Che ruolo hanno gli algoritmi e le notifiche in questo processo?
Gli algoritmi potenziano il circolo vizioso perché interpretano ogni ricerca come un segnale di interesse, riproponendo notizie simili anche quando non le cerchiamo. Le notifiche, poi, attirano l’attenzione con titoli sensazionalistici e alimentano la paura di perdere qualcosa. È un meccanismo che induce la sensazione di dover controllare continuamente per non rimanere indietro.
Quali effetti psicologici può avere questo fenomeno a lungo termine?
Sebbene manchino dati statistici certi, questo comportamento può distorcere la percezione della realtà, rendendola più pessimistica.
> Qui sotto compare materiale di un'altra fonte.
(** * bridgebase: the SQL-subset translator of [adapter.py]

    A shallow embedding of the [DBActor] helpers of [src/adapter.py]
    ([_parse_tokens], [_execute_select_mongo], [_build_projection],
    [_parse_where_clause]), of the two [run_*_select] methods and of the
    [speedtest] orchestrator, followed by the properties of the
    specification that concern them; then the endpoints [health] and
    [inspect] and the record generator and batch loop of
    [src/load_data.py], with further properties of all of these.

    Conventions.
    - Python [str] is [string]; the texts handled are ASCII, so the case
      mapping and the white-space class are Python's on code points below
      128 (a character above 127 is carried unchanged and is no space).
    - Python [int] is [Z].  A Python [float] is represented by the decimal
      number its literal denotes (sign, decimal mantissa, power of ten),
      or by an infinity when that number is beyond the range of binary64;
      the rounding to binary64 is not part of the model.
    - A [dict] with string keys is a [gmap string _].
    - An exception is a value of [exn]; code that can raise lives in
      [Res], and code that also talks to a store lives in [M], a state and
      error monad over the history of driver calls.
    - The libraries the adapter calls are not part of the repository.  The
      tokenizer ([sqlparse]) and the two stores are parameters of the
      model; of the drivers ([pymongo], [psycopg2]) and of the actor
      runtime ([ray]) the model has what the adapter relies on: a cursor
      that records [skip] and [limit] and fetches when enumerated, a
      relational cursor that keeps the last result set, and an actor that
      serves its calls one at a time in the order of submission. *)

From Stdlib Require Import ZArith QArith Qround Ascii String List Lia Bool.
From stdpp Require Import base option gmap strings list.

Local Open Scope Z_scope.

(** ** Python strings *)

Module PyStr.

Definition code (c : ascii) : N := N_of_ascii c.

(** [str.isspace] on one ASCII character: TAB, LF, VT, FF, CR, the four
    separators FS, GS, RS, US, and the blank. *)
Definition is_space (c : ascii) : bool :=
  let n := code c in
  ((9 <=? n) && (n <=? 13) || (28 <=? n) && (n <=? 32))%N.

Definition is_lower (c : ascii) : bool :=
  let n := code c in ((97 <=? n) && (n <=? 122))%N.

Definition upper_char (c : ascii) : ascii :=
  if is_lower c then ascii_of_N (code c - 32) else c.

(** [s.upper()] *)
Fixpoint upper (s : string) : string :=
  match s with
  | EmptyString => EmptyString
  | String c r => String (upper_char c) (upper r)
  end.

(** [s.lstrip(chars)], [s.rstrip(chars)] and [s.strip(chars)], the set of
    characters given as a predicate. *)
Fixpoint lstrip_by (p : ascii -> bool) (s : string) : string :=
  match s with
  | EmptyString => EmptyString
  | String c r => if p c then lstrip_by p r else s
  end.

Fixpoint rstrip_by (p : ascii -> bool) (s : string) : string :=
  match s with
  | EmptyString => EmptyString
  | String c r =>
      match rstrip_by p r with
      | EmptyString => if p c then EmptyString else String c EmptyString
      | r' => String c r'
      end
  end.

Definition strip_by (p : ascii -> bool) (s : string) : string :=
  rstrip_by p (lstrip_by p s).

(** [s.strip()] *)
Definition strip (s : string) : string := strip_by is_space s.

(** [s.strip(c)] for a one-character string [c] *)
Definition strip_char (c : ascii) (s : string) : string :=
  strip_by (Ascii.eqb c) s.

(** [s.replace(c, "")] for a one-character string [c] *)
Fixpoint remove_char (c : ascii) (s : string) : string :=
  match s with
  | EmptyString => EmptyString
  | String d r =>
      if Ascii.eqb c d then remove_char c r else String d (remove_char c r)
  end.

(** [c in s] for a one-character string [c] *)
Fixpoint contains_char (c : ascii) (s : string) : bool :=
  match s with
  | EmptyString => false
  | String d r => Ascii.eqb c d || contains_char c r
  end.

Fixpoint rev_acc (acc s : string) : string :=
  match s with
  | EmptyString => acc
  | String c r => rev_acc (String c acc) r
  end.

(** [s.split(sep)] for a non-empty [sep]: a left-to-right scan for
    non-overlapping occurrences.  [skip] counts the characters of a
    separator just matched that are still to be passed over, [cur] is the
    current piece, reversed. *)
Fixpoint split_from (sep : string) (skip : nat) (cur s : string)
  : list string :=
  match s with
  | EmptyString => [rev_acc EmptyString cur]
  | String c r =>
      match skip with
      | S k => split_from sep k cur r
      | O =>
          if String.prefix sep s
          then rev_acc EmptyString cur
                 :: split_from sep (Nat.pred (String.length sep)) EmptyString r
          else split_from sep O (String c cur) r
      end
  end.

Definition split (sep s : string) : list string :=
  split_from sep O EmptyString s.

(** [s.split()]: the maximal runs of non-space characters. *)
Fixpoint words_from (cur s : string) : list string :=
  match s with
  | EmptyString =>
      match cur with
      | EmptyString => []
      | _ => [rev_acc EmptyString cur]
      end
  | String c r =>
      if is_space c
      then match cur with
           | EmptyString => words_from EmptyString r
           | _ => rev_acc EmptyString cur :: words_from EmptyString r
           end
      else words_from (String c cur) r
  end.

Definition words (s : string) : list string := words_from EmptyString s.

(** [sep.join(l)] *)
Fixpoint join (sep : string) (l : list string) : string :=
  match l with
  | [] => EmptyString
  | [x] => x
  | x :: r => String.append x (String.append sep (join sep r))
  end.

End PyStr.

(** ** Exceptions and the error monad *)

Inductive exn : Type :=
| ValueError (msg : string)
| IndexError (msg : string)
| StoreError (msg : string).

Inductive Res (A : Type) : Type :=
| Ok (a : A)
| Raise (e : exn).

Arguments Ok {A} a.
Arguments Raise {A} e.

Definition res_bind {A B : Type} (m : Res A) (k : A -> Res B) : Res B :=
  match m with
  | Ok a => k a
  | Raise e => Raise e
  end.

Notation "'let?' x ':=' m 'in' k" := (res_bind m (fun x => k))
  (at level 10, x name, m at level 100, k at level 200).

(** [try: body except (IndexError, ValueError): handler] *)
Definition is_index_or_value_error (e : exn) : bool :=
  match e with
  | ValueError _ | IndexError _ => true
  | StoreError _ => false
  end.

Definition is_value_error (e : exn) : bool :=
  match e with
  | ValueError _ => true
  | _ => false
  end.
(** X27. A round of the republish worker publishes scheduled transactions
    only and leaves the scheduling queue alone; a forced round (after an
    epoch transition) publishes every scheduled transaction, in the order
    of the queue, whatever the seen cache holds and whatever
    [MaxRepublishBatchSize] is. *)
Theorem republishWorker_round_publishes `{txpool.Deps} (t : txpool.txPool)
    (s : txpool.Scheduler) (force : bool) (minRepublishInterval : Z) :
  txpool.scheduler t = Some s →
  ∃ t' tr,
    txpool.republishWorker_round force minRepublishInterval t = Done (tt, t', tr) ∧
    txpool.scheduler t' = Some s ∧
    (∀ e, e ∈ tr → ∃ tx, tx ∈ txpool.sched_queue s ∧
                         e = txpool.EvPublishTx (txpool.Raw tx)) ∧
    (force = true →
     tr = txpool.EvPublishTx <$> (txpool.Raw <$> txpool.sched_queue s)).
Proof.
  intros Hs. unfold txpool.republishWorker_round.
  rewrite (bind_eq _ _ t t t []) by reflexivity. rewrite Hs. cbv zeta.
  change (txpool.Scheduler_GetTransactions s 0) with (txpool.sched_queue s).
  destruct (txpool.sched_queue s) as [|tx0 txs0] eqn:Hq.
  - exists t, []. repeat split; try done.
    intros e He. by apply not_elem_of_nil in He.
  - change (length (tx0 :: txs0) =? 0)%nat with false. cbv iota.
    destruct (republishAll_total force
                (txpool.republishIntervalOf (txpool.cfg t) minRepublishInterval)
                (tx0 :: txs0) t) as (t' & tr & -> & _ & Hsched & Hforce & Hev).
    exists t', tr. split; [reflexivity|]. split; [congruence|]. split; done.
Qed.

Lemma republishWorker_round_publishes_witness :
  ∃ t',
    @txpool.republishWorker_round (fixtures.toyPoolDeps true) true 10
      (fixtures.poolWith
         [(fixtures.toyNewFromBytes fixtures.txGood, 4999)] []
         [fixtures.checkedOf fixtures.txGood])
      = Done (tt, t', [txpool.EvPublishTx fixtures.txGood]).
Proof.
  destruct (@republishWorker_round_publishes (fixtures.toyPoolDeps true)
              (fixtures.poolWith
                 [(fixtures.toyNewFromBytes fixtures.txGood, 4999)] []
                 [fixtures.checkedOf fixtures.txGood])
              (fixtures.toyScheduler [fixtures.checkedOf fixtures.txGood])
              true 10 eq_refl) as (t' & tr & Hrun & _ & _ & Hforce).
  exists t'. rewrite Hrun. by rewrite (Hforce eq_refl).
Defined.

(** * Analytics of the NSE data analyzer ([src/main.py])

    A shallow embedding of the three analytics methods of [NSEDataAnalyzer]
    ([get_top_gainers_losers], [get_52week_analysis], [get_30day_returns])
    together with the pandas and Python operations they call, and the
    properties the specification states about them; then the methods
    around them ([fetch_yfinance_data], [fetch_live_data],
    [get_nifty50_symbols]) and the report [main] builds from all of
    them, with further properties of the code.

    Conventions of the embedding.
    - Numbers are exact: a finite float is a rational ([Q]); rounding and
      overflow of binary64 are not modelled.  The percent-change column,
      which is produced by parsing text, also carries [inf] and [nan].
      Closes are finite, and their arithmetic is Python's: a division by
      zero raises [ZeroDivisionError].  (pandas hands out [numpy.float64]
      scalars for a column of dtype float64; on those a division by zero
      answers [inf] or [nan] with a [RuntimeWarning].  The two agree on
      every other input; non-finite returns are outside the model.)
    - A Python exception is a value of [exn]; code that may raise returns
      [result].  The [logging] calls of the source write to a log file and
      have no influence on any returned value; they are left out.
    - An object the source updates in place is threaded through: a method
      returns the final state of its argument next to its outcome.
    - What lies outside the program (the answers of the API and of
      [yfinance], the frame constructor of pandas, the texts Python
      prints for numbers) is a parameter of the model; the session
      priming, the plot and the files are not modelled beyond whether
      the program reaches them. *)

From Stdlib Require Import QArith Qminmax Lqa.
From Stdlib Require Import Sorting.Sorted Ascii String.
From stdpp Require Import base tactics option list strings gmap sorting.

Open Scope Q_scope.
Open Scope list_scope.
Open Scope stdpp_scope.

(** ** Exceptions and outcomes *)

Module Py.

(** The exceptions the modelled code can raise. *)
Inductive exn : Type :=
| KeyError (key : string)      (* df["col"] on a frame without that column *)
| ValueError (text : string)   (* float() of a string that is no float literal *)
| TypeError                    (* an operation between unrelated types *)
| IndexError                   (* iloc[-k] beyond the start of a series *)
| ZeroDivisionError.           (* x / 0 *)

(** The outcome of a computation: a value, or an exception in flight. *)
Inductive result (A : Type) : Type :=
| Ok (a : A)
| Raise (e : exn).
Arguments Ok {A} a.
Arguments Raise {A} e.

Definition bind {A B} (m : result A) (k : A → result B) : result B :=
  match m with
  | Ok a => k a
  | Raise e => Raise e
  end.

Definition is_ok {A} (m : result A) : bool :=
  match m with Ok _ => true | Raise _ => false end.

(** [[f(x) for x in xs]]: the first exception aborts the whole traversal. *)
Fixpoint traverse {A B} (f : A → result B) (xs : list A) : result (list B) :=
  match xs with
  | [] => Ok []
  | x :: xs' =>
      bind (f x) (λ y, bind (traverse f xs') (λ ys, Ok (y :: ys)))
  end.

End Py.
Export Py.

Notation "'let*' x := m 'in' k" := (Py.bind m (λ x, k))
  (at level 10, x pattern, m at level 100, k at level 200).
Restare immersi in una sequenza continua di notizie negative può far vedere il mondo come un luogo pericoloso e privo di aspetti positivi, con un impatto significativo soprattutto su chi è più sensibile.
In che modo influisce su ansia, stress e depressione?
Nelle persone già più sensibili o con un quadro depressivo, la ricerca continua di notizie negative può aggravare i sintomi, anche perché spesso ci si imbatte in informazioni non verificate o fake news che peggiorano la visione del mondo. Il processo è rinforzato da un rilascio dopaminergico: ottenere quella notizia genera una gratificazione immediata che spinge a cercarne ancora.
Perché il nostro cervello è così attratto dalle notizie negative?
Esiste un bias della negatività di origine evolutiva. Il cervello è programmato per prestare maggiore attenzione alle minacce, un meccanismo ereditato dai nostri antenati che avevano bisogno di riconoscere rapidamente i pericoli per sopravvivere. La tecnologia, invece, è evoluta molto più velocemente della mente umana: siamo ancora "tarati" per un mondo naturale, non per lo stimolo costante dei social.
Il doomscrolling può manifestarsi anche al di fuori dei social?
Sì, anche se sui social è più frequente perché lo scrolling infinito elimina ogni interruzione. Anche telegiornali e siti di informazione possono incoraggiare la ricerca compulsiva di aggiornamenti, ma richiedono un’azione più frammentata, cambiare canale, cercare una pagina, e quindi sono meno progettati per mantenere l’attenzione come fanno le piattaforme digitali.
Quali strategie pratiche possono aiutare a ridurre il doomscrolling?
Una delle strategie più efficaci è pianificare momenti precisi in cui utilizzare i social. Non eliminarli del tutto, perché spesso non funziona, ma stabilire brevi sessioni controllate, ad esempio cinque minuti ogni una o due ore, interrotte da un timer. In questo modo il comportamento passa da compulsivo a pianificato.
Come si può educare i più giovani a un uso più consapevole dei social?
Per gli adulti è più semplice riconoscere l’insorgere di una dinamica disfunzionale, perché hanno vissuto un “prima e dopo”. I giovani invece vivono un mondo in cui i social sono sempre esistiti e possono non accorgersi dei rischi. Per questo è fondamentale lavorare sull’educazione digitale, creare consapevolezza e ristabilire il contatto con la realtà, anche attraverso semplici momenti di interazione diretta tra coetanei.
Il digital detox può essere davvero utile?
Il detox totale può servire solo quando si raggiunge una condizione di intossicazione, ma non risolve il problema alla radice. Se al rientro si riprende a usare i social nello stesso modo, non cambia nulla. È più efficace imparare a maneggiare lo strumento senza diventarne vittime: essere padroni del proprio uso dei social, e non dipendenti da essi.